A US service member who has been missing since Iran shot down a fighter jet has been rescued, President Donald Trump wrote in a social media post early Sunday.
The crew member has been missing since Friday, when Iran downed a US F-15E Strike Eagle. A second crew member was rescued earlier.
Trump wrote that the aviator is injured but “will be just fine,” adding that he took refuge “on the treacherous mountains of Iran.”
Trump added that the rescue involved “dozens of aircraft” and that the US had been monitoring his location “24 hours a day, and diligently planning for his rescue.”
The war began with joint US-Israel strikes on Feb. 28 and has killed thousands, shaken global markets, cut off key shipping routes and spiked fuel prices. Both sides have threatened, and hit, civilian targets, bringing warnings of possible war crimes.
The fighter jet was the first US aircraft to have crashed in Iranian territory since the conflict in late February.
Trump said last week that the US had “decimated” Iran and would finish the war “very fast.” Two days later, Iran shot down two US military planes, showing the ongoing perils of the bombing campaign and the ability of a degraded Iranian military to continue to hit back.
The other jet to go down was a US A-10 attack aircraft. Neither the status of the crew nor exactly where it crashed was immediately known.
A frantic US search-and-rescue operation unfolded after the crash of the F-15E jet on Friday, focusing on a mountainous region in Iran’s southwestern province of Kohgiluyeh and Boyer-Ahmad.
Iran also promised a reward for anyone who turned in the “enemy pilot.” Iran’s joint military command on Saturday said that it also struck two US Black Hawk helicopters Friday, but The Associated Press couldn’t independently verify that.
Trump renews threat
Trump renewed his threats for Iran to open up the Strait of Hormuz, a crucial waterway for global energy shipments that has been choked off by Tehran, by Monday or face devastating consequences, writing Saturday in a social media post: “Remember when I gave Iran ten days to MAKE A DEAL or OPEN UP THE HORMUZ STRAIT. Time is running out — 48 hours before all Hell will reign down on them.”

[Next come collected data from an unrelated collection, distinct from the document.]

(* ===== verification/FsRollback.v ===== *)
(** A restore of files that does not complete is undone ([FsProvider], [FsUndo]): when its
    plan was built without a failing call and no destination is below another, then
    whatever call fails after that, and wherever the process stops, the cleanup puts back
    every file and removes every directory the restore has made below its root. *)
From S2P Require Import Prelude Errors Ident Lifecycle Checkpoint Workload Compression Policy Compat.
From S2P Require Import Capture Json Restore Lineage Failpoints Tables Persist.
From S2P Require Import Manifest Messages Dispatch Frame Fs Integrity Storage Providers FsProvider.
From S2P Require Import NodeFacts Stored FsUndo.
From Stdlib Require Import Strings.Ascii Strings.Byte.

(** ** Directories *)

Lemma ancestors_snoc p x : ancestors (p ++ [x]) = ancestors p ++ [p ++ [x]].
Proof.
  unfold ancestors. rewrite length_app, Nat.add_1_r, seq_S, fmap_app. f_equal.
  - apply list_fmap_ext. intros i n Hn. apply lookup_seq in Hn as [-> Hn]. by rewrite take_app_le by lia.
  - cbn. by rewrite take_ge by (rewrite length_app; cbn; lia).
Qed.

Lemma make_dirs_None l : foldl (fun r q => r ≫= fun fs => make_dir fs q) None l = None.
Proof. by induction l. Qed.

Lemma make_dirs_ancestors p fs fs' : rooted fs -> make_dirs (ancestors p) fs = Some fs' ->
  rooted fs' /\ fs' !! p = Some Dir /\ grown p fs fs'.
Proof.
  revert fs'. induction p as [| x p IH] using rev_ind; intros fs' Hw.
  { intros [= <-]. split; [done |]. split; [apply Hw | apply grown_refl]. }
  rewrite ancestors_snoc. unfold make_dirs. rewrite foldl_app. cbn.
  change (foldl _ (Some fs) (ancestors p)) with (make_dirs (ancestors p) fs).
  destruct (make_dirs (ancestors p) fs) as [fs2 |] eqn:E; cbn; [| done].
  destruct (IH fs2 Hw eq_refl) as (Hw2 & Hp2 & Hg2). unfold make_dir.
  assert (Hg : grown (p ++ [x]) fs fs2).
  { intros q. destruct (Hg2 q) as [| (Ha & Hn & Hd)]; [by left | right]. rewrite ancestors_snoc. split; [| done].
    apply elem_of_app. by left. }
  destruct (fs2 !! (p ++ [x])) as [[| b] |] eqn:Ex; [intros [= <-]; by auto | done |]. intros [= <-].
  split; [| split; [apply lookup_insert_eq |]].
  - split.
    + rewrite lookup_insert_ne by by destruct p. apply Hw2.
    + intros p' y Hs. destruct (decide (p' = p ++ [x])) as [-> | Hne]; [by rewrite lookup_insert_eq |].
      rewrite lookup_insert_ne by done. destruct (decide (p ++ [x] = p' ++ [y])) as [Ep | Hne'].
      * by apply app_inj_tail in Ep as [<- <-].
      * rewrite lookup_insert_ne in Hs by done. by apply (proj2 Hw2 p' y).
  - apply grown_bears; [| done | done]. rewrite ancestors_snoc. apply elem_of_app. right. by left.
Qed.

“The doors of hell will be opened to you” if Iran’s infrastructure is attacked, Gen. Ali Abdollahi Aliabadi with the country’s joint military command said late Saturday in response to Trump’s renewed threat, state media reported. In turn, the general threatened all infrastructure used by the US military in the region.

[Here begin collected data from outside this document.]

(** The files of the directories visited. *)
Definition entry_paths (d : path) (names : list string) : list (path * list byte) :=
  omap (fun n => match fs !! (d ++ [n]) with
                 | Some (File c) => (fun rel => (rel, c)) <$> strip base (d ++ [n])
                 | _ => None
                 end) names.
Definition visited (visits : list (path * list string)) : list (path * list byte) :=
  concat ((fun v => entry_paths v.1 v.2) <$> visits).
Definition as_entry (e : path * list byte) : FileEntry := (slashes (relative_text e.1), e.2).

Lemma entry_files_paths d names : entry_files fs base d names = as_entry <$> entry_paths d names.
Proof.
  unfold entry_files, entry_paths. induction names as [| n names IH]; [done |]. cbn.
  destruct (fs !! (d ++ [n])) as [[| c] |]; [done | | done]. destruct (strip base (d ++ [n])); cbn; [| done].
  f_equal. exact IH.
Qed.

Lemma elem_of_entry_paths d names r c : under base d ->
  (r, c) ∈ entry_paths d names <-> exists n, n ∈ names /\ base ++ r = d ++ [n] /\ fs !! (base ++ r) = Some (File c).
Proof.
  intros Hd. unfold entry_paths. rewrite list_elem_of_omap. split.
  - intros (n & Hn & E). destruct (fs !! (d ++ [n])) as [[| c'] |] eqn:En; try done.
    destruct (strip base (d ++ [n])) as [r' |] eqn:Es; [| done]. injection E as <- <-. apply strip_Some in Es.
    exists n. rewrite <- Es. by split.
  - intros (n & Hn & E & Hf). exists n. split; [done |]. rewrite <- E, Hf, (proj2 (strip_Some base (base ++ r) r) eq_refl). done.
Qed.

Lemma walk_visits fuel : forall V stack, walking V stack -> (size fs <= fuel + length V)%nat ->
  quietly (walk fuel base stack) (fun es => exists visits, es = as_entry <$> visited visits /\
    walking (reverse visits.*1 ++ V) [] /\ forall v, v ∈ visits -> v.2 ≡ₚ children v.1 fs).
Proof.
  assert (Hnil : forall V, walking V [] -> exists visits, [] = as_entry <$> visited visits /\
    walking (reverse visits.*1 ++ V) [] /\ forall v, v ∈ visits -> v.2 ≡ₚ children v.1 fs).
  { intros V Hw. exists []. split; [done |]. split; [done |]. by intros v ?%not_elem_of_nil. }
  induction fuel as [| fuel IH]; intros V stack Hw Hf; destruct stack as [| p stack].
  { cbn. by apply quietly_ret, Hnil. }
  { pose proof (walking_size _ _ Hw) as Hs. cbn in Hs. lia. }
  { cbn. by apply quietly_ret, Hnil. }
  cbn [walk]. destruct (wk_dir _ _ Hw p) as [Hp Hpb]; [apply elem_of_app; right; by left |].
  eapply quietly_bind; [by apply quietly_read_dir |]. intros names Hn.
  eapply quietly_bind; [apply quietly_walk_entries; [done |] |].
  { intros n Hin. rewrite Hn in Hin. by apply elem_of_children. }
  intros found ->. cbn [fst snd]. eapply quietly_bind; [apply (IH (p :: V)); [by apply walking_step | cbn; lia] |].
  intros es (visits & -> & Hw' & Hv). apply quietly_ret. exists ((p, names) :: visits). split; [| split].
  - unfold visited. cbn. by rewrite entry_files_paths, <- fmap_app.
  - cbn [fmap list_fmap fst]. rewrite reverse_cons, <- (assoc_L (++)). exact Hw'.
  - intros v [-> | Hin]%elem_of_cons; [done | by apply Hv].
Qed.
End walk.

But Pakistan’s Foreign Ministry spokesperson, Tahir Andrabi, told The Associated Press that his government’s efforts to broker a ceasefire are “right on track” after Islamabad last week said that it would soon host talks between the US and Iran.
Iran’s foreign minister, Abbas Araghchi, said that Iranian officials “have never refused to go to Islamabad.”
Mediators from Pakistan, Türkiye and Egypt were working to bring the US and Iran to the negotiating table, according to two regional officials.
A second US Air Force combat aircraft went down in the Middle East on Friday, according to a US official, who spoke on condition of anonymity to discuss a sensitive military situation. It wasn’t clear if the aircraft crashed or was shot down, or whether Iran was involved.
Iranian state media said a US A-10 attack aircraft crashed in the Gulf after being struck by Iran’s defense forces.
The Bab el-Mandeb Strait Iran’s parliamentary speaker, Mohammad Bagher Qalibaf, issued a veiled threat late Friday to disrupt traffic through a second strategic waterway in the region, the Bab el-Mandeb.
The strait, 32 kilometers (20 miles) wide, links the Red Sea with the Gulf of Aden and the Indian Ocean. More than a tenth of seaborne global oil and a quarter of container ships pass through it.
“Which countries and companies account for the highest transit volumes through the strait?” Qalibaf wrote.
More than 1,900 people have been killed in Iran since the war began.
In Gulf Arab states and the occupied West Bank, more than two dozen people have died, while 19 have been reported dead in Israel and 13 US service members have been killed. In Lebanon, more than 1,400 people have been killed and more than 1 million people have been displaced. Ten Israeli soldiers have died there.